インターホンを押せば、人の良さそうな男性の声が応対してくれた。

「あ、おはようございます、le bourgeonです。ご注文頂いていた品物をお届けにあがったのですが…」
『る、ぶるじょん……??
あ!お花屋さんですね!すみません、すぐ開けますので−−ってぎゃーーー!!!亀吉!やめてください!』
『メシまだか!腹ヘッタ!』
『いてっ、痛い!痛いですよ!ちょっと、監督!助けてくださーい!!』
『…はい、どうされました…って支配人!大丈夫ですか?!』
「………???」

インターホン越しに聞こえる男性と女性の声に混じった甲高い声。はっきりとはわからないが何人かの慌ただしい足音がする。

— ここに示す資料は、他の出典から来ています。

(** The calls of the client made so far. *)
Inductive call : Type :=
| UpdateRecord (object_name record_id : string) (data : record)
| DeleteRecord (object_name record_id : string).

Definition world : Type := list call.

(** The client and the org behind it: the outcome of the n-th call, which
    is whether the answer had status 204, or the exception raised. *)
Record salesforce : Type := {
  on_call : nat -> outcome exn bool
}.

Definition run (A : Type) : Type := M world exn A.

(** [OperationResponse(success=..., message=...)] *)
Record OperationResponse : Type := {
  response_success : bool;
  response_message : string
}.

(** Truthiness of an optional dictionary. *)
Definition truthy_data (data : option record) : bool :=
  match data with
  | Some (_ :: _) => true
  | _ => false
  end.

Section RecordClient.
Variable sf : salesforce.

(** [client.update_sobject_record(object_name, record_id, data)] *)
Definition update_sobject_record (object_name record_id : string)
    (data : record) : run bool :=
  fun w => (on_call sf (length w),
            w ++ [UpdateRecord object_name record_id data]).

(** [client.delete_sobject_record(object_name, record_id)] *)
Definition delete_sobject_record (object_name record_id : string)
    : run bool :=
  fun w => (on_call sf (length w), w ++ [DeleteRecord object_name record_id]).

(** The two [except] clauses of the operations: the status of an
    [httpx.HTTPStatusError] is kept; any other exception, an
    [HTTPException] included, is reported with status 500 and the text
    [failed] followed by [str(e)]. *)
Definition operation_handler {A : Type} (failed : string) (e : exn) : run A :=
  match e with
  | HTTPStatusError status_code text _ => raise (HTTPException status_code text)
  | _ => raise (HTTPException 500 (failed ++ exn_str e)%string)
  end.

(** [update_record(client, object_name, record_id, data)] *)
Definition update_record (object_name record_id : string) (data : record)
    : run unit :=
  try_except
    (success <- update_sobject_record object_name record_id data ;;
     if (success : bool) then ret tt
     else raise (HTTPException 500 "Update operation failed."))
    (operation_handler
       ("Failed to update record " ++ object_name ++ "/" ++ record_id
        ++ ": ")%string).

(** [delete_record(client, object_name, record_id)] *)
Definition delete_record (object_name record_id : string) : run unit :=
  try_except
    (success <- delete_sobject_record object_name record_id ;;
     if (success : bool) then ret tt
     else raise (HTTPException 500 "Delete operation failed."))
    (operation_handler
       ("Failed to delete record " ++ object_name ++ "/" ++ record_id
        ++ ": ")%string).

(** The two [except] clauses of the endpoints. *)
Definition endpoint_handler {A : Type} (e : exn) : run A :=
  match e with
  | HTTPException status_code detail =>
      raise (HTTPException status_code detail)
  | _ => raise (HTTPException 500
                  ("An unexpected error occurred: " ++ exn_str e)%string)
  end.

(** [handle_update_record_endpoint(payload)] *)
Definition handle_update_record_endpoint (object_name : string)
    (record_id : option string) (data : option record)
    : run OperationResponse :=
  match record_id, data with
  | Some i, Some d =>
      if negb (truthy i) then
        raise (HTTPException 400
                 "Field 'record_id' is required for update operations.")
      else if negb (truthy_data data) then
        raise (HTTPException 400
                 "Field 'data' is required for update operations.")
      else
        try_except
          (update_record object_name i d ;;
           ret {| response_success := true;
                  response_message :=
                    ("Record " ++ i ++ " in " ++ object_name
                     ++ " updated successfully.")%string |})
          endpoint_handler
  | None, _ =>
      raise (HTTPException 400
               "Field 'record_id' is required for update operations.")
  | Some i, None =>
      if negb (truthy i) then
        raise (HTTPException 400
                 "Field 'record_id' is required for update operations.")
      else
        raise (HTTPException 400
                 "Field 'data' is required for update operations.")
  end.

(** [handle_delete_record_endpoint(object_name, record_id)] *)
Definition handle_delete_record_endpoint (object_name record_id : string)
    : run OperationResponse :=
  try_except
    (delete_record object_name record_id ;;
     ret {| response_success := true;
            response_message :=
              ("Record " ++ record_id ++ " in " ++ object_name
               ++ " deleted successfully.")%string |})
    endpoint_handler.

End RecordClient.

(** An org in which the record is not found: the client raises an
    [HTTPException] with status 404. *)
Definition not_found : salesforce :=
  {| on_call := fun _ =>
       Exc (HTTPException 404 "Salesforce API Error: NOT_FOUND") |}.

End RecordService.

(** * Verification *)

(** ** The CSV writer and reader *)

Section CsvFacts.
Import Py Csv DataHandler.
Local Open Scope string_scope.

Lemma StringIO_lines_nil s : StringIO_lines s = [] -> s = EmptyString.
Proof.
  destruct s as [|c s]; [reflexivity|]. cbn.
  destruct (c =? LF)%char; [discriminate|].
  destruct (StringIO_lines s); discriminate.
Qed.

「あ、あの、お忙しい時間帯でしょうか?でしたら−−」
『いえいえ、違うんです!すぐに出ますね!』
『カントク?お客さんですか?』
『あっ、咲也くん、ちょうど良かった!』
『休みの日の朝なのにやけに騒がしいっすね…?』
『お花屋さんが来てくれてるみたいなの!荷物があるから一緒に来てくれる?』
『はい!もちろんです!』
『っす。』

そんなやり取りが止んで、数秒後。

「失礼しました!遅くなってしまいすみません!」

ぱたぱた、と軽快なパンプスの音とともに現れた女の人。長い髪を風になびかせて申し訳なさそうに眉を下げながらこちらへ走ってくる。

「すぐに開けますね!あ、荷物……」
「あ!こちらこそすみません!実は−−」

お母さんが他のお客さんの対応のため来られないこと、自転車では1度にすべての品物をお届けできないため何度か往復しなければいけないこと。
説明しようと口を開こうとするが、玄関のドアから次々と人が現れタイミングを失う。

「お花屋さんって今日のフライヤーの撮影に使うやつっすか?」
「うわあ!すっごく綺麗ですね!」
「アンタのほうが綺麗……」
「朝一番からブレないなお前は!」
「真澄くんも起きてたんだ!ちょうど良かった!」
「あ、あの−−」
「あ!申し遅れました!わたし、このカンパニーの総監督を務めております立花いづみと申します。」
「は、はい!」
「すみません、沢山注文をしたのでてっきりお車で運んで頂くのかと思っていて…」
「あ、いえ、その件なんですが…」

もう一度事の経緯を説明しようとした、その時。

「−−−朝から随分と騒がしいけどどうしたの?」

ふわりと心地よく響く声。ミルクティー色の髪が光に当たってさらさらと透けて見える。ルビー色の少し気怠げに細められた瞳がこちらを向いた瞬間。


−−−周りの音が、止まった。


アーモンド型の瞳が大きく見開かれていくのがスローモーションに思えて。形のいい唇が薄っすらと開き言葉を紡ぐのがわかった。


「−−七瀬、ちゃん?」


聞き慣れた自分の名前。懐かしい声が優しく鼓膜を揺らす。
自分は配達中でお客さんの前だということも忘れ、わたしはただぽかんと間抜けな表情を浮かべ瞬きを繰り返すのだった。